Lemma digits_no_CR z : 0 ≤ z → CR ∉ digits z.
Proof.
  intros Hz Hin. destruct (digits_spec z Hz) as (_ & Hall & _).
  rewrite Forall_forall in Hall. by apply Hall in Hin.
Qed.

Definition posted (out : list SessionOut) : list RespValue :=
  omap (λ o, match o with Posted command => Some command | _ => None end) out.

(** The master's side of the handshake, then a stream of commands. *)
Definition master_output (config : ServerConfig) (offset : Z) (commands : list RespValue) : bytes :=
  (b "+PONG" ++ CRLF) ++ ok_reply ++ ok_reply ++ fullresync_reply config offset ++
  concat (serialize <$> commands).

Lemma drive_handshake config offset port commands :
  CR ∉ master_replid config → 0 ≤ offset ≤ ULLONG_MAX →
  drive (mkSession AwaitPong 0 port) (master_output config offset commands) =
    let '(out, r) := drive (mkSession Streaming offset port) (concat (serialize <$> commands)) in
    ([Sent (port_message (mkSession AwaitPong 0 port)); Sent capa_message; Sent psync_message] ++ out, r).
Proof.
  intros Hid Ho. unfold master_output, fullresync_reply.
  change (b "+PONG" ++ CRLF) with (simple_line (b "PONG")). change ok_reply with (simple_line (b "OK")).
  do 3 (erewrite drive_reply by (done || (intros; reflexivity))).
  set (text := b "FULLRESYNC " ++ master_replid config ++ b " " ++ to_string offset).
  assert (∀ rest, (b "+FULLRESYNC " ++ master_replid config ++ b " " ++ to_string offset ++ CRLF ++
     b "$" ++ to_string (zlen rdb_payload) ++ CRLF ++ rdb_payload) ++ rest =
     simple_line text ++ rdb_header ++ rdb_payload ++ rest) as ->.
  { intros rest. unfold simple_line, text, rdb_header. change (b "+FULLRESYNC ") with ("+"%char :: b "FULLRESYNC ").
    cbn [app]. by rewrite <- !(assoc_L (++)). }
  erewrite (drive_reply _ text); [|apply no_CR_no_crlf|intros; reflexivity|].
  2:{ unfold text. rewrite to_string_nonneg by lia. rewrite !not_elem_of_app.
    split_and!; [by apply (bool_decide_unpack _)|done|by apply (bool_decide_unpack _)|].
    apply digits_no_CR. lia. }
  2:{ unfold psync_reply. cbn [type str]. rewrite bool_decide_eq_true_2 by done.
    unfold text. by rewrite fullresync_offset. }
  rewrite drive_rdb by done. unfold goto, with_offset. simpl.
  by destruct (drive _ _) as [out r].
Qed.

(** ** Properties *)

(** C16. Full synchronisation.  A replica that talks to a master of this
    implementation sends exactly PING, REPLCONF listening-port, REPLCONF capa and
    PSYNC, skips the RDB payload, takes over the offset announced by FULLRESYNC,
    and processes all commands behind it, however the master's bytes are cut into
    network reads: nothing is left in the buffer and the offset is the announced
    one plus the bytes of the commands. *)
Theorem session_full_sync (config : ServerConfig) (port offset : Z) (commands : list RespValue)
    (chunks : list bytes) (Hid : CR ∉ master_replid config) (Ho : 0 ≤ offset)
    (Hmax : offset + zlen (concat (serialize <$> commands)) ≤ ULLONG_MAX)
    (Hwf : forallb wf_resp commands = true)
    (Hchunks : concat chunks = master_output config offset commands) :
  let '(s0, out0) := start_session port in
  let '(out, r) := feed s0 [] chunks in
  out0 ++ out =
    [Sent ping_message; Sent (port_message s0); Sent capa_message; Sent psync_message] ++
    (replay offset commands).1 ∧
  r = Ok (mkSession Streaming (offset + zlen (concat (serialize <$> commands))) port, []).
Proof.
  unfold start_session. rewrite feed_concat. cbn [app]. rewrite Hchunks.
  pose proof (zlen_nonneg (concat (serialize <$> commands))).
  rewrite drive_handshake by (done || lia). rewrite drive_commands by done.
  cbn [replica_offset_]. destruct (replay_spec offset commands) as [Hoff _]; [lia..|].
  split; [done|]. unfold with_offset. cbn [phase listening_port_]. by rewrite Hoff.
Qed.

Definition example_set : RespValue := mkResp Array [] (bulk_value <$> [b "SET"; b "a"; b "1"]).

(** The master's bytes one at a time. *)
Definition example_config : ServerConfig := master_config (replicate 40 7%nat).
Definition example_chunks : list bytes :=
  (λ c, [c]) <$> master_output example_config 100 [example_set; getack_command].

Lemma session_full_sync_witness :
  let '(s0, out0) := start_session 6380 in
  let '(out, r) := feed s0 [] example_chunks in
  out0 ++ out =
    [Sent ping_message; Sent (port_message s0); Sent capa_message; Sent psync_message] ++
    (replay 100 [example_set; getack_command]).1 ∧
  r = Ok (mkSession Streaming (100 + zlen (concat (serialize <$> [example_set; getack_command]))) 6380, []).
Proof.
  exact (session_full_sync example_config 6380 100 [example_set; getack_command] example_chunks
    ltac:(apply (bool_decide_unpack _); vm_compute; exact I) ltac:(lia) ltac:(vm_compute; congruence)
    ltac:(reflexivity) ltac:(vm_compute; reflexivity)).
Defined.

(** C15. Replica and master agree.  Take a replica that is registered with the
    master and whose session streams from the master's current offset.  Whatever
    the registry then does (commands propagated, GETACKs requested, other
    replicas added or removed, acknowledgements), and however the bytes written
    to the replica's connection are cut into reads, the replica executes
    exactly the propagated commands in order, without the GETACKs, and its
    offset ends equal to the master's. *)
Theorem replica_mirrors_master (i : N) (c : ConnId) (r : ReplicaRegistry) (ops : list replica_op)
    (s : Session) (chunks : list bytes)
    (Hreg : sole_writer i c r) (Hops : Forall (op_keeps i c) ops)
    (Hwf : forallb wf_resp (concat (op_commands <$> ops)) = true)
    (Hs : phase s = Streaming) (Hsync : replica_offset_ s = master_offset r)
    (Ho : 0 ≤ master_offset r) (Hmax : master_offset (replica_run r ops).2 ≤ ULLONG_MAX)
    (Hchunks : concat chunks = sent_to c (replica_run r ops).1) :
  ∃ s' out, feed s [] chunks = (out, Ok (s', [])) ∧
    replica_offset_ s' = master_offset (replica_run r ops).2 ∧
    posted out = List.filter (λ command, negb (is_getack command)) (concat (op_commands <$> ops)).
Proof.
  pose proof (replica_run_stream i c r ops Hreg Hops) as H.
  destruct (replica_run r ops) as [posts r']. cbn [fst snd] in *. destruct H as (Hsent & Hoff & _).
  rewrite Hoff, Hsent in Hmax. rewrite Hoff, feed_concat, Hchunks, Hsent. cbn [app].
  rewrite drive_commands by done. rewrite Hsync.
  destruct (replay_spec (master_offset r) (concat (op_commands <$> ops))) as [Hfin Hpost]; [lia..|].
  eexists _, _. split; [reflexivity|]. split; [exact Hfin|exact Hpost].
Qed.

Lemma sole_writer_first (c : ConnId) : sole_writer 0 c (snd (add c empty_replicas)).
Proof.
  split_and!; [by eexists| |done]. intros j s Hj.
  change (<[0%N := mkReplica c 0]> (∅ : gmap N ReplicaState) !! j = Some s) in Hj.
  apply lookup_insert_Some in Hj as [[<- _]|[_ Hj]]; [done|by rewrite lookup_empty in Hj].
Qed.

Lemma replica_mirrors_master_witness :
  ∃ s' out, feed (mkSession Streaming 0 6380) []
      [serialize example_set ++ take 5 (serialize getack_command); drop 5 (serialize getack_command)] =
    (out, Ok (s', [])) ∧ replica_offset_ s' = 64 ∧ posted out = [example_set].
Proof.
  destruct (replica_mirrors_master 0 7 (snd (add 7 empty_replicas))
    [OpPropagate example_set; OpAdd 8; OpGetack] (mkSession Streaming 0 6380)
    [serialize example_set ++ take 5 (serialize getack_command); drop 5 (serialize getack_command)]
    (sole_writer_first 7) ltac:(by repeat constructor) ltac:(reflexivity) ltac:(reflexivity)
    ltac:(reflexivity) ltac:(vm_compute; congruence) ltac:(vm_compute; congruence)
    ltac:(vm_compute; reflexivity)) as (s' & out & Hf & Ho & Hp).
  exists s', out. split_and!; [exact Hf|rewrite Ho; vm_compute; reflexivity|rewrite Hp; vm_compute; reflexivity].
Defined.

(** ** The acknowledgement heartbeat

    [ack_timer_] of a streaming session: whether a wait is pending, how many
    expired waits have their handler queued, and how many ACK messages are being
    written.  [expires_after] aborts a pending wait (its handler then returns at
    once) but cannot take back a queued handler. *)

Record AckTimer := mkAck {
  ack_armed : bool;
  ack_queued : nat;
  ack_writing : nat;
}.

Definition schedule_ack (a : AckTimer) : AckTimer := mkAck true (ack_queued a) (ack_writing a).

(** [send_ack()]: a write is started. *)
Definition start_ack_write (a : AckTimer) : AckTimer :=
  mkAck (ack_armed a) (ack_queued a) (S (ack_writing a)).

(** A request or the timer has [send_ack()] called; a write of an
    acknowledgement fails; all other steps are silent. *)
Inductive AckLabel := AckRequested | AckPeriodic | AckFailed | AckSilent.

#[export] Instance AckLabel_eq_dec : EqDecision AckLabel.
Proof. solve_decision. Defined.

Inductive ack_step : AckLabel → AckTimer → AckTimer → Prop :=
  (** GETACK arrives, in [try_process_one_buffered_command] *)
  | ack_requested a : ack_step AckRequested a (start_ack_write a)
  (** the second is over *)
  | ack_expires queued writing :
      ack_step AckSilent (mkAck true queued writing) (mkAck false (S queued) writing)
  (** the handler of [schedule_ack] runs *)
  | ack_fires armed queued writing :
      ack_step AckPeriodic (mkAck armed (S queued) writing) (start_ack_write (mkAck armed queued writing))
  (** [on_sent] of [send_ack] *)
  | ack_sent armed queued writing :
      ack_step AckSilent (mkAck armed queued (S writing)) (schedule_ack (mkAck armed queued writing))
  (** [send_array] returns on a write error without calling [on_sent] *)
  | ack_failed armed queued writing :
      ack_step AckFailed (mkAck armed queued (S writing)) (mkAck armed queued writing).

(** [start_command_loop]: the buffered commands first, with [getacks] requests
    among them, then the timer. *)
Definition start_command_loop (getacks : nat) : AckTimer := schedule_ack (mkAck false 0 getacks).

(** Whatever happens, with the number of writes that have failed. *)
Inductive ack_reachable (getacks : nat) : nat → AckTimer → Prop :=
  | ack_start : ack_reachable getacks 0 (start_command_loop getacks)
  | ack_next failures label a a' :
      ack_reachable getacks failures a → ack_step label a a' →
      ack_reachable getacks (if decide (label = AckFailed) then S failures else failures) a'.

(** Something will happen: the timer runs, or a handler or a write is under
    way. *)
Definition ack_alive (a : AckTimer) : Prop :=
  ack_armed a = true ∨ (0 < ack_queued a)%nat ∨ (0 < ack_writing a)%nat.

Lemma ack_step_alive label a a' : label ≠ AckFailed → ack_step label a a' → ack_alive a → ack_alive a'.
Proof. unfold ack_alive. intros Hl Hs Ha. destruct Hs; simpl in *; (done || auto with lia). Qed.

(** A session that is not alive got there by a failed write. *)
Lemma ack_reachable_alive getacks failures a :
  ack_reachable getacks failures a → ack_alive a ∨ (0 < failures)%nat.
Proof.
  induction 1 as [|failures label a a' _ IH Hs]; [by left; left|]. case_decide as Hl; [right; lia|].
  destruct IH as [IH|IH]; [left; by eapply ack_step_alive|by right].
Qed.

Lemma ack_alive_sends a :
  ack_alive a →
  ∃ n a' a'' queued, nsteps (ack_step AckSilent) n a a' ∧ (n ≤ 2)%nat ∧
    ack_queued a' = S queued ∧ ack_step AckPeriodic a' a'' ∧ ack_queued a'' = queued.
Proof.
  intros Hal. destruct a as [armed [|queued] writing].
  - destruct armed.
    + exists 1%nat. do 3 eexists. split_and!; [eapply nsteps_once; constructor|lia|done|constructor|done].
    + destruct writing as [|writing]; [destruct Hal as [|[|]]; simpl in *; (done || lia)|].
      exists 2%nat. do 3 eexists.
      split_and!; [eapply nsteps_l; [constructor|]; eapply nsteps_once; constructor|lia|done|constructor|done].
  - exists 0%nat. do 3 eexists. split_and!; [constructor|lia|done|constructor|done].
Qed.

What is being asked » Please find every line in the records above that holds the word "Hchunks" and copy it.

Result »
    (Hchunks : concat chunks = master_output config offset commands) :
  unfold start_session. rewrite feed_concat. cbn [app]. rewrite Hchunks.
    (Hchunks : concat chunks = sent_to c (replica_run r ops).1) :
  rewrite Hoff, Hsent in Hmax. rewrite Hoff, feed_concat, Hchunks, Hsent. cbn [app].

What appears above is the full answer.